AIM OF THE EXERCISE
Find the line with "(** The members of the message. *)" and the line with "rd8 mem (off_MCfgMsg i + 13)" in the entries below; output exactly those two lines, every line between them, and no others.

Records excerpted from a collection

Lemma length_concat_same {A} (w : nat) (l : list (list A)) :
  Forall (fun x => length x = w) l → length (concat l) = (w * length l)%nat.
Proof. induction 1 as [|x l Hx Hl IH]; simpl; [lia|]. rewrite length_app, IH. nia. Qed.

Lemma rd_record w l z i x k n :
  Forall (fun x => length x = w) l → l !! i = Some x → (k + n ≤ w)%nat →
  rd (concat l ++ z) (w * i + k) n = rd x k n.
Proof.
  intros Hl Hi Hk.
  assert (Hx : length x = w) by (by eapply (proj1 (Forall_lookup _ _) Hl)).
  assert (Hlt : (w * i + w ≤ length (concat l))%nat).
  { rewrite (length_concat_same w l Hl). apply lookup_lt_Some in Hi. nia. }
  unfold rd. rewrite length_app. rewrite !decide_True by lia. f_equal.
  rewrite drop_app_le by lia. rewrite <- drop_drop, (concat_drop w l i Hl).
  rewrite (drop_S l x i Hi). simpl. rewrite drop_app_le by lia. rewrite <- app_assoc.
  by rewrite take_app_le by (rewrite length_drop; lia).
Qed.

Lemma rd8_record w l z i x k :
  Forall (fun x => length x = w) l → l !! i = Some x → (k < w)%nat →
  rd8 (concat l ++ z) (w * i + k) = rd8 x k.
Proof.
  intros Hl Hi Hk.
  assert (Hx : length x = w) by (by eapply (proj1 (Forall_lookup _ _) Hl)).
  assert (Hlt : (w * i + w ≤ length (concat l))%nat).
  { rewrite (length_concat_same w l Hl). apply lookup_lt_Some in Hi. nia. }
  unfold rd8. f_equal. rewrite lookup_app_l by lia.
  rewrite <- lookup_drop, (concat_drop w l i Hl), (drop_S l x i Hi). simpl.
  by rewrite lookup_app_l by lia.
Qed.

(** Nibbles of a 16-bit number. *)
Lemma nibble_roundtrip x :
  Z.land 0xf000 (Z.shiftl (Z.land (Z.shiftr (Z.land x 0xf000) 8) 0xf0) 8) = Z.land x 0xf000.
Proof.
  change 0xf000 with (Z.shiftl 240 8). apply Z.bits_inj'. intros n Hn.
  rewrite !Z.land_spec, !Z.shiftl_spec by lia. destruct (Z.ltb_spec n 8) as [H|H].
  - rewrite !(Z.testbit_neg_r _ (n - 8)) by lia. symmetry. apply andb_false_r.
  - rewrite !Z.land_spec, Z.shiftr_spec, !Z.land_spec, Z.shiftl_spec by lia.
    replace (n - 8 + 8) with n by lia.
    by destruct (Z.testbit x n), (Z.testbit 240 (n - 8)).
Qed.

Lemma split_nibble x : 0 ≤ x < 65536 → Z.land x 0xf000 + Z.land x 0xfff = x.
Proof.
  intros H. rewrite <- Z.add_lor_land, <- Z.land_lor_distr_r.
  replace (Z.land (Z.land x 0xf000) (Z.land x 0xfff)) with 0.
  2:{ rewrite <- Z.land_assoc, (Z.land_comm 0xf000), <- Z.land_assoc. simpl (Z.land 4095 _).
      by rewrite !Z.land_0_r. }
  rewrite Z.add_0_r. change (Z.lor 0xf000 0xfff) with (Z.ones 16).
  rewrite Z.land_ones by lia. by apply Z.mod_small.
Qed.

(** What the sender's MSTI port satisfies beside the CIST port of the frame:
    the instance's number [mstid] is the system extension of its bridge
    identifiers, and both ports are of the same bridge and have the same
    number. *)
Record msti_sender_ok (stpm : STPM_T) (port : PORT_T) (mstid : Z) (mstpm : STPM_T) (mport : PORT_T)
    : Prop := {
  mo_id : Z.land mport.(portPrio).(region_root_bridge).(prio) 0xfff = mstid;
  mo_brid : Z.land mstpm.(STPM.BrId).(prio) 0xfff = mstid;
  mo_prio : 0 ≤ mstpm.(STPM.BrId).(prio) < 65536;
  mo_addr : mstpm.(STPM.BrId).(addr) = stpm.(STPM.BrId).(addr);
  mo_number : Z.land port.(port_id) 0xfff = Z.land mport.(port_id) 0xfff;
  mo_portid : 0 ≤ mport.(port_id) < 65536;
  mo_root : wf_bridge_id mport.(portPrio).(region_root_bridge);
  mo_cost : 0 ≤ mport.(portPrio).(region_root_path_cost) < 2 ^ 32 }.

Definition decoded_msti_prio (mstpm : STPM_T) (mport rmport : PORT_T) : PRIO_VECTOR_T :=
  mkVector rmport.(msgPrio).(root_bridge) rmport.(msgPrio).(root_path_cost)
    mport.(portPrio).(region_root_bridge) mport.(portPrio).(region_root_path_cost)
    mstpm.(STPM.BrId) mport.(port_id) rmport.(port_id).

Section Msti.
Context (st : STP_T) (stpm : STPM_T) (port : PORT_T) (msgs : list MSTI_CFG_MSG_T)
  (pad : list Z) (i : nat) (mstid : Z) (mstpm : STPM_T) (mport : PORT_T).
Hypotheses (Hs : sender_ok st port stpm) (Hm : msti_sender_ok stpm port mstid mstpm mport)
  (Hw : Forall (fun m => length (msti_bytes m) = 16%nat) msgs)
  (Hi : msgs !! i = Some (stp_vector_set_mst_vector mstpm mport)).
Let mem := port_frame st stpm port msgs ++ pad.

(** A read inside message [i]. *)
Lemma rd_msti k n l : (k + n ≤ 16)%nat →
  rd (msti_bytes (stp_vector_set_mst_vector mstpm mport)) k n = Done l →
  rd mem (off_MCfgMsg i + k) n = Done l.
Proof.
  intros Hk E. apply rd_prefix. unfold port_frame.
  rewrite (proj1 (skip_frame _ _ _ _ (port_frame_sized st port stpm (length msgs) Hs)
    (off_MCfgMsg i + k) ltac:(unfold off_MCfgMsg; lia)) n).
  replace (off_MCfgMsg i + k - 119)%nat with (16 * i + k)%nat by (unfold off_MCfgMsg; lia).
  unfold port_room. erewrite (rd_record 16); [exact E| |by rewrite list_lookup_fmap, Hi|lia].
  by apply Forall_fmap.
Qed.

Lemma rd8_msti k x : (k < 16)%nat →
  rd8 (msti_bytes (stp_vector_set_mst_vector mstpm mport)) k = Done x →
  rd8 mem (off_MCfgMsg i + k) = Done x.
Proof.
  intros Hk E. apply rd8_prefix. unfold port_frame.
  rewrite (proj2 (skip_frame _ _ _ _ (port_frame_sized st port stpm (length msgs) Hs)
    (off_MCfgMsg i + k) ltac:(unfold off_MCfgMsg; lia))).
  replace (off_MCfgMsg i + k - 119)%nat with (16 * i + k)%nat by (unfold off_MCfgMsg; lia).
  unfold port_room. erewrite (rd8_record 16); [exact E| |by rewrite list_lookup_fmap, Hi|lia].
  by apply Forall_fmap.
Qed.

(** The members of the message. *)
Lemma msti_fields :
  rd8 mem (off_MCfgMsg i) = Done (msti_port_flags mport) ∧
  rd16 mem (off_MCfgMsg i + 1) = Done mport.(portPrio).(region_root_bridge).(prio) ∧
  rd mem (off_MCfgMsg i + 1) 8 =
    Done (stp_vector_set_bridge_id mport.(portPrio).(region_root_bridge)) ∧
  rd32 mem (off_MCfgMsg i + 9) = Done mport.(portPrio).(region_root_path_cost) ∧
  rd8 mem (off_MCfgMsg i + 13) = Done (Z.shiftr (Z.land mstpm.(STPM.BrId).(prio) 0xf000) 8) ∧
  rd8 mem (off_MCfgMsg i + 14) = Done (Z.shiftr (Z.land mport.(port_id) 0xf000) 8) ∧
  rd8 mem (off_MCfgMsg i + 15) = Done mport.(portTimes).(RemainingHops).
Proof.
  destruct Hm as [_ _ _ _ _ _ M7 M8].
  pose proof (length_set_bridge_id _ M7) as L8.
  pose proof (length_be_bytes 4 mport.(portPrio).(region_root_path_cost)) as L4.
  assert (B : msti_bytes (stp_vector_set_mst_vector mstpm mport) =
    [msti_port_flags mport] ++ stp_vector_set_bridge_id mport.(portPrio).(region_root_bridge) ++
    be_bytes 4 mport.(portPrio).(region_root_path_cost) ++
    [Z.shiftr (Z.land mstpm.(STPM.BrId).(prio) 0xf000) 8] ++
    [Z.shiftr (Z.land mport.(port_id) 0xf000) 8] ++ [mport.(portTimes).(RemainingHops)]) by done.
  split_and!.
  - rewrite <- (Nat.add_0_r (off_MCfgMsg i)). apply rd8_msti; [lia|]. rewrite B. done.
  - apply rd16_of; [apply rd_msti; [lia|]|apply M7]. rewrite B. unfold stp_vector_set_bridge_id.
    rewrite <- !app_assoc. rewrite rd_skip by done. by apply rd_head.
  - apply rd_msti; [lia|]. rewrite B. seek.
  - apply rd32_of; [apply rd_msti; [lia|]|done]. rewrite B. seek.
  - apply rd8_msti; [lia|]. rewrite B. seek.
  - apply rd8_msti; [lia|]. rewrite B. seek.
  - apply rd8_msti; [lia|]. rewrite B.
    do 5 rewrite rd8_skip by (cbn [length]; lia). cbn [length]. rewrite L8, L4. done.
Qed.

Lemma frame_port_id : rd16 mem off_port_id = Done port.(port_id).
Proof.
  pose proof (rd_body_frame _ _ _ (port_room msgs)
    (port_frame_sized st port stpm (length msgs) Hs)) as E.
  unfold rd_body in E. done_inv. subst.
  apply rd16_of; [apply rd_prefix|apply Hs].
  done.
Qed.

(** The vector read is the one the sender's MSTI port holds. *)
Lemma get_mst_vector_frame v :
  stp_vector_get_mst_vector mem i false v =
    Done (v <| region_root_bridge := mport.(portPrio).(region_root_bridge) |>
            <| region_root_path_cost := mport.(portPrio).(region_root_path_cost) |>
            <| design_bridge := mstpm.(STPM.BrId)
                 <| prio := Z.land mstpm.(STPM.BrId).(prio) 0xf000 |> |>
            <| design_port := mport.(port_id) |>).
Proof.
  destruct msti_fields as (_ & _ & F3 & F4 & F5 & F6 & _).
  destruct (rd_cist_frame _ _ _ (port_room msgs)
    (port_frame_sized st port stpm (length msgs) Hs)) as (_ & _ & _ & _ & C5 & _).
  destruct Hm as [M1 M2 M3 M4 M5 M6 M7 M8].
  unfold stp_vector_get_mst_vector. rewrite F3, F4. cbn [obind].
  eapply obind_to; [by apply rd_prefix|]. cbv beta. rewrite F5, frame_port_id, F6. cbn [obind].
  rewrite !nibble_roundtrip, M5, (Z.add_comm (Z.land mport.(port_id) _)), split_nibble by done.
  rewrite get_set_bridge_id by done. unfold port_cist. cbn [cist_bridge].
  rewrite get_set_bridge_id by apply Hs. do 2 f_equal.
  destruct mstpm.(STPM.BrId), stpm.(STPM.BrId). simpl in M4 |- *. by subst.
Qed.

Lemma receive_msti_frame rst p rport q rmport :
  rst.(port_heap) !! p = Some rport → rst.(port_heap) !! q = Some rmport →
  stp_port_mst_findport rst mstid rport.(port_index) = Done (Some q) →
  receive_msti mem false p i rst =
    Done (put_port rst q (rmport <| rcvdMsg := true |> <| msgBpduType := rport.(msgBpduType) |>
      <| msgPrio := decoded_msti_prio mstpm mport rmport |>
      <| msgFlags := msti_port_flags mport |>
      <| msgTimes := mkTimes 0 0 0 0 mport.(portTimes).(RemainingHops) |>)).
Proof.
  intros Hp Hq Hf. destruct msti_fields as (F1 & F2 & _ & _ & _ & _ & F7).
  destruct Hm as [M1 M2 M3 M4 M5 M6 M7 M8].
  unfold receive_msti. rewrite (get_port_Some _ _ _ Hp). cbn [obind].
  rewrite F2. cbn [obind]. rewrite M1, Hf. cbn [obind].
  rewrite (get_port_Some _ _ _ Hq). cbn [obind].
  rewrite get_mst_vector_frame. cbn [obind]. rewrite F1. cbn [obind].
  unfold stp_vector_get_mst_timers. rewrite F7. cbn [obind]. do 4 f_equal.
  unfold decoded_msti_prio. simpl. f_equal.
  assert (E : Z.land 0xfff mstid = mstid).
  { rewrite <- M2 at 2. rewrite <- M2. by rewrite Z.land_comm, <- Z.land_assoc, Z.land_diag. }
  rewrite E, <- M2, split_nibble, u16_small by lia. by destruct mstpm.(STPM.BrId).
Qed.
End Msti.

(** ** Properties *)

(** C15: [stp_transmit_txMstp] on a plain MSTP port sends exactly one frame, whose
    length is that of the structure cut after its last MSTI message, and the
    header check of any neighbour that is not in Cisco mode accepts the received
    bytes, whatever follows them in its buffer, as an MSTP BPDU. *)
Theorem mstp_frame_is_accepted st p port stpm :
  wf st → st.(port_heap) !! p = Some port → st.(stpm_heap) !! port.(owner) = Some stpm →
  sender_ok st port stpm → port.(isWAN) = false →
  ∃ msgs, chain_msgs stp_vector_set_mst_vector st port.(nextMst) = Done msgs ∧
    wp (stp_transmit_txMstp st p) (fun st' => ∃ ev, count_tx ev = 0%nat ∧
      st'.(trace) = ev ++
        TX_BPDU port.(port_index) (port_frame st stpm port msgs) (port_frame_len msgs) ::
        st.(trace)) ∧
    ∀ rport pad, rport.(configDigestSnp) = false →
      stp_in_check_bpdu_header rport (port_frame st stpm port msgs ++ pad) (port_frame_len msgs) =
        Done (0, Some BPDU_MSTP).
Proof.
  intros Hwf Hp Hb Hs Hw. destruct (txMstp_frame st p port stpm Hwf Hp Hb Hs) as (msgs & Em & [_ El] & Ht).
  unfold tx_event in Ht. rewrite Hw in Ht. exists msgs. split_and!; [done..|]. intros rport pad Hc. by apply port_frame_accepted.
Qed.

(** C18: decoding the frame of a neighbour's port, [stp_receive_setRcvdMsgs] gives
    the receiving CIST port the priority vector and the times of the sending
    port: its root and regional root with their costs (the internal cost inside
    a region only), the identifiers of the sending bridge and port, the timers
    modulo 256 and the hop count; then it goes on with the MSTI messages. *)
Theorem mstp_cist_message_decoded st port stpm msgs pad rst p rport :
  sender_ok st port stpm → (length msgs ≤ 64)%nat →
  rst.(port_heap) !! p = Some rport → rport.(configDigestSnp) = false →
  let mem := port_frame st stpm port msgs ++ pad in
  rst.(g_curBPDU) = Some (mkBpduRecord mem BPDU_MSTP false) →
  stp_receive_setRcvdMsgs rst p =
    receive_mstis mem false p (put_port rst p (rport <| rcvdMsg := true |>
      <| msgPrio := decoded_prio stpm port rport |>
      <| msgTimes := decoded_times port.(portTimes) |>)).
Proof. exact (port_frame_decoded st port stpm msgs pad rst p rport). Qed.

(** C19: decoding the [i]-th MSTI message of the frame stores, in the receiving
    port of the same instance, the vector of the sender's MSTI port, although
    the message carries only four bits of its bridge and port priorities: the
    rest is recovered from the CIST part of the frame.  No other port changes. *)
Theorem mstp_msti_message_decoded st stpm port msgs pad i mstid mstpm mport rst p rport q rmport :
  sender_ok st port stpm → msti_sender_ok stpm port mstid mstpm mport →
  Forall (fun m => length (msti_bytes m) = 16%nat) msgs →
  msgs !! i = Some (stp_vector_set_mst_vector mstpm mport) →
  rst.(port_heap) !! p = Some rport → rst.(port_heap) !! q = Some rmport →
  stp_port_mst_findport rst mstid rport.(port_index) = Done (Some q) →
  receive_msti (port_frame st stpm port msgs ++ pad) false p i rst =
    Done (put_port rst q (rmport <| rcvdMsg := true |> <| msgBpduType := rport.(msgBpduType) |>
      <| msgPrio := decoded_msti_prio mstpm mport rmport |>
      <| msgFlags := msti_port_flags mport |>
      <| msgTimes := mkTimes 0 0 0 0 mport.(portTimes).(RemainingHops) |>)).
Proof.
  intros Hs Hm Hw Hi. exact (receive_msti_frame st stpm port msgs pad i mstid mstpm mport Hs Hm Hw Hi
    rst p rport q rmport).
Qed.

SOLUTION
(** The members of the message. *)
Lemma msti_fields :
  rd8 mem (off_MCfgMsg i) = Done (msti_port_flags mport) ∧
  rd16 mem (off_MCfgMsg i + 1) = Done mport.(portPrio).(region_root_bridge).(prio) ∧
  rd mem (off_MCfgMsg i + 1) 8 =
    Done (stp_vector_set_bridge_id mport.(portPrio).(region_root_bridge)) ∧
  rd32 mem (off_MCfgMsg i + 9) = Done mport.(portPrio).(region_root_path_cost) ∧
  rd8 mem (off_MCfgMsg i + 13) = Done (Z.shiftr (Z.land mstpm.(STPM.BrId).(prio) 0xf000) 8) ∧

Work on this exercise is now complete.